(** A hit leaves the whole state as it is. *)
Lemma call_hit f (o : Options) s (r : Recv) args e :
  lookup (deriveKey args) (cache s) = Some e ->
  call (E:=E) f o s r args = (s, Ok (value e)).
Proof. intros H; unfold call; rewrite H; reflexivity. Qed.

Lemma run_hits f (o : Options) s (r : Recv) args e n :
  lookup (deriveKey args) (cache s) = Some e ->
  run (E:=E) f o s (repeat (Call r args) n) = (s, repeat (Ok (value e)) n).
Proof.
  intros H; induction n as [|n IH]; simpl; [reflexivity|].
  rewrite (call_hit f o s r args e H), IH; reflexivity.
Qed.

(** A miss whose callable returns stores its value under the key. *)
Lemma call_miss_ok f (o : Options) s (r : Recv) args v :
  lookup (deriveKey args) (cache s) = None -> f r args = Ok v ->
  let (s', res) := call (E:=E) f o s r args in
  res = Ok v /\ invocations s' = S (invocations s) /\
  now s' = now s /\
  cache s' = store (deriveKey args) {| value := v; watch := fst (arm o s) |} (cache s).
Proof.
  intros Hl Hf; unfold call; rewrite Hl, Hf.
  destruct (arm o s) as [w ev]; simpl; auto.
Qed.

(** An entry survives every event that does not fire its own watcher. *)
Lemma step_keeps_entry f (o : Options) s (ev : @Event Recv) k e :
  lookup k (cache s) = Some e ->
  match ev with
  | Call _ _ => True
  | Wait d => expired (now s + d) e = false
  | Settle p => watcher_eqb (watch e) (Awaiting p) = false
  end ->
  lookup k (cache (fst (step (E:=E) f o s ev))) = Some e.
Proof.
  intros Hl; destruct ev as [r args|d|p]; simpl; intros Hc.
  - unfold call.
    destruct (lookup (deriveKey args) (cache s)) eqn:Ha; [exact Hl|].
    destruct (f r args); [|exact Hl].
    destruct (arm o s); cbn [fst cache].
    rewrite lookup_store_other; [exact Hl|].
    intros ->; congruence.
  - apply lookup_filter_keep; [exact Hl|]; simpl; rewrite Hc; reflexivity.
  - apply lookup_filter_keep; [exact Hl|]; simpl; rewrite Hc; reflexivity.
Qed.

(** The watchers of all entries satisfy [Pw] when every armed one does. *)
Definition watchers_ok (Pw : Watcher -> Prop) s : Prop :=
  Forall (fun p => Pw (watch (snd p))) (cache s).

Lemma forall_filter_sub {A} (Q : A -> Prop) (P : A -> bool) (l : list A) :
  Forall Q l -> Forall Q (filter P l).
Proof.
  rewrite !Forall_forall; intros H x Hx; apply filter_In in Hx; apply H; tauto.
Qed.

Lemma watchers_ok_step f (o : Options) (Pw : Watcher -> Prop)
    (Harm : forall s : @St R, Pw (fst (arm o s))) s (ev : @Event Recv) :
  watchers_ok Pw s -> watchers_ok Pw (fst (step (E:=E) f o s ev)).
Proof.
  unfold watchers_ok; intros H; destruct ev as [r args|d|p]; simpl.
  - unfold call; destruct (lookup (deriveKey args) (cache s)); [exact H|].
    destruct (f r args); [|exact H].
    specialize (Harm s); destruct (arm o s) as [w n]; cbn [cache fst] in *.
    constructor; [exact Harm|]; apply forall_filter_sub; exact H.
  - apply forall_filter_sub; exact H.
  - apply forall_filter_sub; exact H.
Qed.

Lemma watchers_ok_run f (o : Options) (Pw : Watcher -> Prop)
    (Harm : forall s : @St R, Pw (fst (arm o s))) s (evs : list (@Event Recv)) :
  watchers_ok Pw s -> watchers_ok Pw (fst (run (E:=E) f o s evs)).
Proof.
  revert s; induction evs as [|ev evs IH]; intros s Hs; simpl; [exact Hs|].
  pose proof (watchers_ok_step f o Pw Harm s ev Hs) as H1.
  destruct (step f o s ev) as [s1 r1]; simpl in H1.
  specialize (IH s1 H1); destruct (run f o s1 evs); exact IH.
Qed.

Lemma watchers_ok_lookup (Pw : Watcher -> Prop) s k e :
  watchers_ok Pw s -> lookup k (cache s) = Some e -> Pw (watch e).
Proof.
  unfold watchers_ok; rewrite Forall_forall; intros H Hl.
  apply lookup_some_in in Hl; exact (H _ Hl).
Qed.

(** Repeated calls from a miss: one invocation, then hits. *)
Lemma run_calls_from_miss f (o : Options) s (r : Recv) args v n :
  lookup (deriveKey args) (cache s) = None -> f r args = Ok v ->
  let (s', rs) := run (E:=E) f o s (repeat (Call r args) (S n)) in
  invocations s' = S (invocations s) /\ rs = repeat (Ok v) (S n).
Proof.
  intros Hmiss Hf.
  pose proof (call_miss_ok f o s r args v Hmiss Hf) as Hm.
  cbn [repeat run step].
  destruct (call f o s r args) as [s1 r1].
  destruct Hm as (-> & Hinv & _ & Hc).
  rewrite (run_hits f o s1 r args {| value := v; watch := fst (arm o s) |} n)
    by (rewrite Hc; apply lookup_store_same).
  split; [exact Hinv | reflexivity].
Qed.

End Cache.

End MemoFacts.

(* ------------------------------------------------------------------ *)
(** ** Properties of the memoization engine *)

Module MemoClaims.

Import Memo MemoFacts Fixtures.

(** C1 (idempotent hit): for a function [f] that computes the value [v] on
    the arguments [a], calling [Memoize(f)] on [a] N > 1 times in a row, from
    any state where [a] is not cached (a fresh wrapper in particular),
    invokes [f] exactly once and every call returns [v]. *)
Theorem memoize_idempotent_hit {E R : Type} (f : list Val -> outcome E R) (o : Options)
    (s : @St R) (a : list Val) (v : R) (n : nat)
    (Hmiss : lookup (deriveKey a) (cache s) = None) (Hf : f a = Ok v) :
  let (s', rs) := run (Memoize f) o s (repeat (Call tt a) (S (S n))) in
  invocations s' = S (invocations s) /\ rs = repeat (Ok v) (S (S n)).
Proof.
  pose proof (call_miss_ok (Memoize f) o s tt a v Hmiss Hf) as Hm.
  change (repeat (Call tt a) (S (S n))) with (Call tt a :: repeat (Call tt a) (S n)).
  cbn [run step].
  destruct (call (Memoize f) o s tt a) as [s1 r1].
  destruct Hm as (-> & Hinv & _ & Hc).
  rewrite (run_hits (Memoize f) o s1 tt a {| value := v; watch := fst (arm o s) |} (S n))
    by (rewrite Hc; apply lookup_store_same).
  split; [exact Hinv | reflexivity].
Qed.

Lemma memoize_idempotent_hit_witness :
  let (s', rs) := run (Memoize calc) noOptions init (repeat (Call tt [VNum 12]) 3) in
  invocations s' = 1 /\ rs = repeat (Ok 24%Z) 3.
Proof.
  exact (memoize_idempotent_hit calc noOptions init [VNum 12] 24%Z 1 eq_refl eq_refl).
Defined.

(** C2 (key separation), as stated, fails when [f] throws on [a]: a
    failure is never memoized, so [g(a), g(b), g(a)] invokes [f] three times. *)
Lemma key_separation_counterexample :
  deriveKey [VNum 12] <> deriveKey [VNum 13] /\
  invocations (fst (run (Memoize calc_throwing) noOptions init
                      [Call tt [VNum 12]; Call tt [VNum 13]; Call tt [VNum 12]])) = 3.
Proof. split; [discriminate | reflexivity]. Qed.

*Task objective*
Transcribe each line of the data above, unaltered, from the one where "Definition watchers_ok (Pw" appears to the one where "specialize (Harm s);" appears, inclusive of both.

*Response box*
Definition watchers_ok (Pw : Watcher -> Prop) s : Prop :=
  Forall (fun p => Pw (watch (snd p))) (cache s).

Lemma forall_filter_sub {A} (Q : A -> Prop) (P : A -> bool) (l : list A) :
  Forall Q l -> Forall Q (filter P l).
Proof.
  rewrite !Forall_forall; intros H x Hx; apply filter_In in Hx; apply H; tauto.
Qed.

Lemma watchers_ok_step f (o : Options) (Pw : Watcher -> Prop)
    (Harm : forall s : @St R, Pw (fst (arm o s))) s (ev : @Event Recv) :
  watchers_ok Pw s -> watchers_ok Pw (fst (step (E:=E) f o s ev)).
Proof.
  unfold watchers_ok; intros H; destruct ev as [r args|d|p]; simpl.
  - unfold call; destruct (lookup (deriveKey args) (cache s)); [exact H|].
    destruct (f r args); [|exact H].
    specialize (Harm s); destruct (arm o s) as [w n]; cbn [cache fst] in *.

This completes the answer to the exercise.